Well it was fun while it lasted but yesterday my pain came back. Odd.


----------



## jaminhealth (Oct 30, 2018)

fmdog44 said:


> Well it was fun while it lasted but yesterday my pain came back. Odd.



Odd, probably normal.  If one has any history of knee issues, I can't see it going away forever...Mine started at 57 and I'm 80 and only gotten worse, but due to some damage all those years...hip replacement, caused a messy knee issue, then a staph infection in 2016...other stuff...So hate to stay it but I am happy when I get some relief.  Then even those who get replacements, still live with pain.


----------



## moviequeen1 (Nov 3, 2018)

I went to my doctor's office yesterday because my right knee was bothering me with stiffness and feeling sore
I had partial knee surgery on the knee in 2004,through the years it hadn't felt like this before. I am a life long walker,still do the exercises every morning the therapist gave me after my surgery .Its been cold,damp here past couple weeks,can feel it in my knee
My dr's nurse practioner could see the knee was swollen,got xrays taken,got me a prescription for Predisone,take it for next few days.
I'll learn the results on Mon,if I need to go to PT,I will Sue


----------



## jaminhealth (Nov 3, 2018)

moviequeen1 said:


> I went to my doctor's office yesterday because my right knee was bothering me with stiffness and feeling sore
> I had partial knee surgery on the knee in 2004,through the years it hadn't felt like this before. I am a life long walker,still do the exercises every morning the therapist gave me after my surgery .Its been cold,damp here past couple weeks,can feel it in my knee
> My dr's nurse practioner could see the knee was swollen,got xrays taken,got me a prescription for Predisone,take it for next few days.
> I'll learn the results on Mon,if I need to go to PT,I will Sue



In spite of knee replacements, people still have issues.   I would not be as aggressive but keep the     knee bending as I do with all the PT I've learned.  My walking is terrible, but I'm not anxious to do a knee replacement,  hip replacement left me with too many complications.  

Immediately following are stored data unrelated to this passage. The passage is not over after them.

(** The consumer's buffer has been written: it is emptied and given back. *)
Lemma ring_give_back g c p h fulls frees : ring_inv g (h :: fulls) frees → _consumer g = Some c → _producer g = Some p →
  _circular g !! c = Some h ∧
  ring_inv (set_ring (<[c := mkBufNode (fb_clear (buffer h)) Enum_Buffer_Free]> (_circular g))
              (Some (if decide (c = p) then next g p else p)) (Some (next g c)) g)
    fulls (frees ++ [mkBufNode (fb_clear (buffer h)) Enum_Buffer_Free]).
Proof.
  intros (c' & p' & Hc' & Hp' & Hlt & Hrot & Hfu & Hfr & Hok & Hcase) Hc Hp.
  rewrite Hc in Hc'. injection Hc' as <-. rewrite Hp in Hp'. injection Hp' as <-.
  destruct (head_full g c (h :: fulls) frees Hrot Hlt) as (h' & l & [= <- <-] & Hh & _); [done|done|]. split; [done|].
  set (nd := mkBufNode (fb_clear (buffer h)) Enum_Buffer_Free). set (n := length (_circular g)) in *.
  cbn [List.app] in Hok. apply List.Forall_cons_iff in Hok as [Hokh Hok]. apply List.Forall_cons_iff in Hfu as [_ Hfu].
  destruct (fb_clear_ok SIZE (buffer h) Hokh) as [Hokn Hvn].
  assert (rot c (<[c := nd]> (_circular g)) = nd :: fulls ++ frees) as Hrn.
  { pose proof (rot_insert c (_circular g) 0 nd Hlt ltac:(lia)) as E. rewrite Nat.add_0_r, Nat.mod_small in E by done. by rewrite E, Hrot. }
  assert (n = S (length fulls + length frees)) as Hn by (unfold n; rewrite <- (rot_length c (_circular g)), Hrot; cbn; by rewrite length_app).
  exists (next g c), (if decide (c = p) then next g p else p). cbn [_consumer _producer _circular set_ring]. rewrite length_insert. fold n.
  split_and!; try done.
  - apply Nat.mod_upper_bound. unfold n in Hlt. lia.
  - unfold next. rewrite <- (length_insert (_circular g) c nd). rewrite (rot_next c _ nd (fulls ++ frees)); [by rewrite app_assoc|by rewrite length_insert|done].
  - apply Forall_app. split; [done|]. by apply List.Forall_cons.
  - rewrite app_assoc. apply Forall_app. split; [done|]. by apply List.Forall_cons.
  - destruct Hcase as [(nd' & rest & -> & -> & He)|(_ & -> & He)].
    + left. exists nd', (rest ++ [nd]). split; [done|]. split.
      * rewrite decide_False.
        -- unfold next. fold n. rewrite Nat.Div0.add_mod_idemp_l. f_equal. cbn [length]. lia.
        -- intros E. assert (0 = length (h :: fulls))%nat as E0; [|cbn in E0; lia]. apply (mod_add_inj n c); [lia|cbn [length] in *; lia|].
           rewrite Nat.add_0_r, Nat.mod_small by done. exact E.
      * apply Forall_app. split; [done|]. by apply List.Forall_cons.
    + rewrite decide_True by done. destruct fulls as [|h2 fulls].
      * left. destruct frees as [|nd' rest].
        -- exists nd, []. split; [done|]. split; [|done]. unfold next. fold n. cbn [length]. rewrite Nat.add_0_r. symmetry. apply Nat.mod_small, Nat.mod_upper_bound. lia.
        -- apply List.Forall_cons_iff in He as [_ He]. exists nd', (rest ++ [nd]). split; [done|]. split; [|apply Forall_app; split; [done|by apply List.Forall_cons]].
           unfold next. fold n. cbn [length]. rewrite Nat.add_0_r. symmetry. apply Nat.mod_small, Nat.mod_upper_bound. lia.
      * right. split_and!; [done|done|]. apply Forall_app. split; [done|by apply List.Forall_cons].
Qed.

(** ** The thread *)

Lemma taken_app ev ev' : taken (ev ++ ev') = taken ev ++ taken ev'.
Proof. unfold taken. by rewrite omap_app, concat_app. Qed.
Lemma shown_app ev ev' : shown (ev ++ ev') = shown ev ++ shown ev'.
Proof. unfold shown. by rewrite omap_app, concat_app. Qed.
Lemma filed_app ev ev' : filed (ev ++ ev') = filed ev ++ filed ev'.
Proof. unfold filed. by rewrite omap_app, concat_app, concat_app. Qed.

(** Room in the counters of the open file. *)
Definition file_inv (g : logger) (filename pid : list byte) (withpid : bool) : Prop :=
  _thread g ≠ None → ∃ f, lg_file g = Some f ∧ file_ok f filename pid withpid ∧ checked f ∧
    _rollsize f < 2 ^ 61 ∧ _writesize f < 2 ^ 61 + 2 ^ 60.

(** What was taken, written to the file and shown, and what waits. *)
Definition flow (t : option dump_at) (fulls frees : list buffer_node) (T F O : list byte) : Prop :=
  match t with
  | Some DFile => fulls ≠ [] ∧ T = F ++ views (fulls ++ frees) ∧ F = O
  | Some DOut => ∃ h l, fulls = h :: l ∧ T = F ++ views (l ++ frees) ∧ F = O ++ view h
  | Some DRelock => ∃ h l, fulls = h :: l ∧ T = F ++ views (l ++ frees) ∧ F = O
  | _ => T = F ++ views (fulls ++ frees) ∧ F = O
  end.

At 80, the surgeries are harder and harder on one's body.  j

Those steroid injections weaken cartlidge so I won't get those.


----------



## Keesha (Nov 3, 2018)

I use krill oil, coconut oil and olive oil as well as some marijuana here and there and it’s all good. 
Glad you found some relief .


----------



## Don M. (Nov 3, 2018)

fmdog44 said:


> Well it was fun while it lasted but yesterday my pain came back. Odd.



I've had some knee and hip pain for the past 3 or 4 years....possibly some Sciatica involved.  Quite some time ago, I bought a couple of these Be Active knee braces that they used to advertise on TV for $19.95...."and get get a 2nd one free...just pay processing and handling"...and they help quite a bit.  However, I didn't fall for that TV Crap.... I just went to EBAY and got a couple for $2 each.  Now, whenever I am doing some yard'garden work, or chainsawing,etc., I put them on and have little or no pain during and after.  For a couple of bucks, they might be worth a try.....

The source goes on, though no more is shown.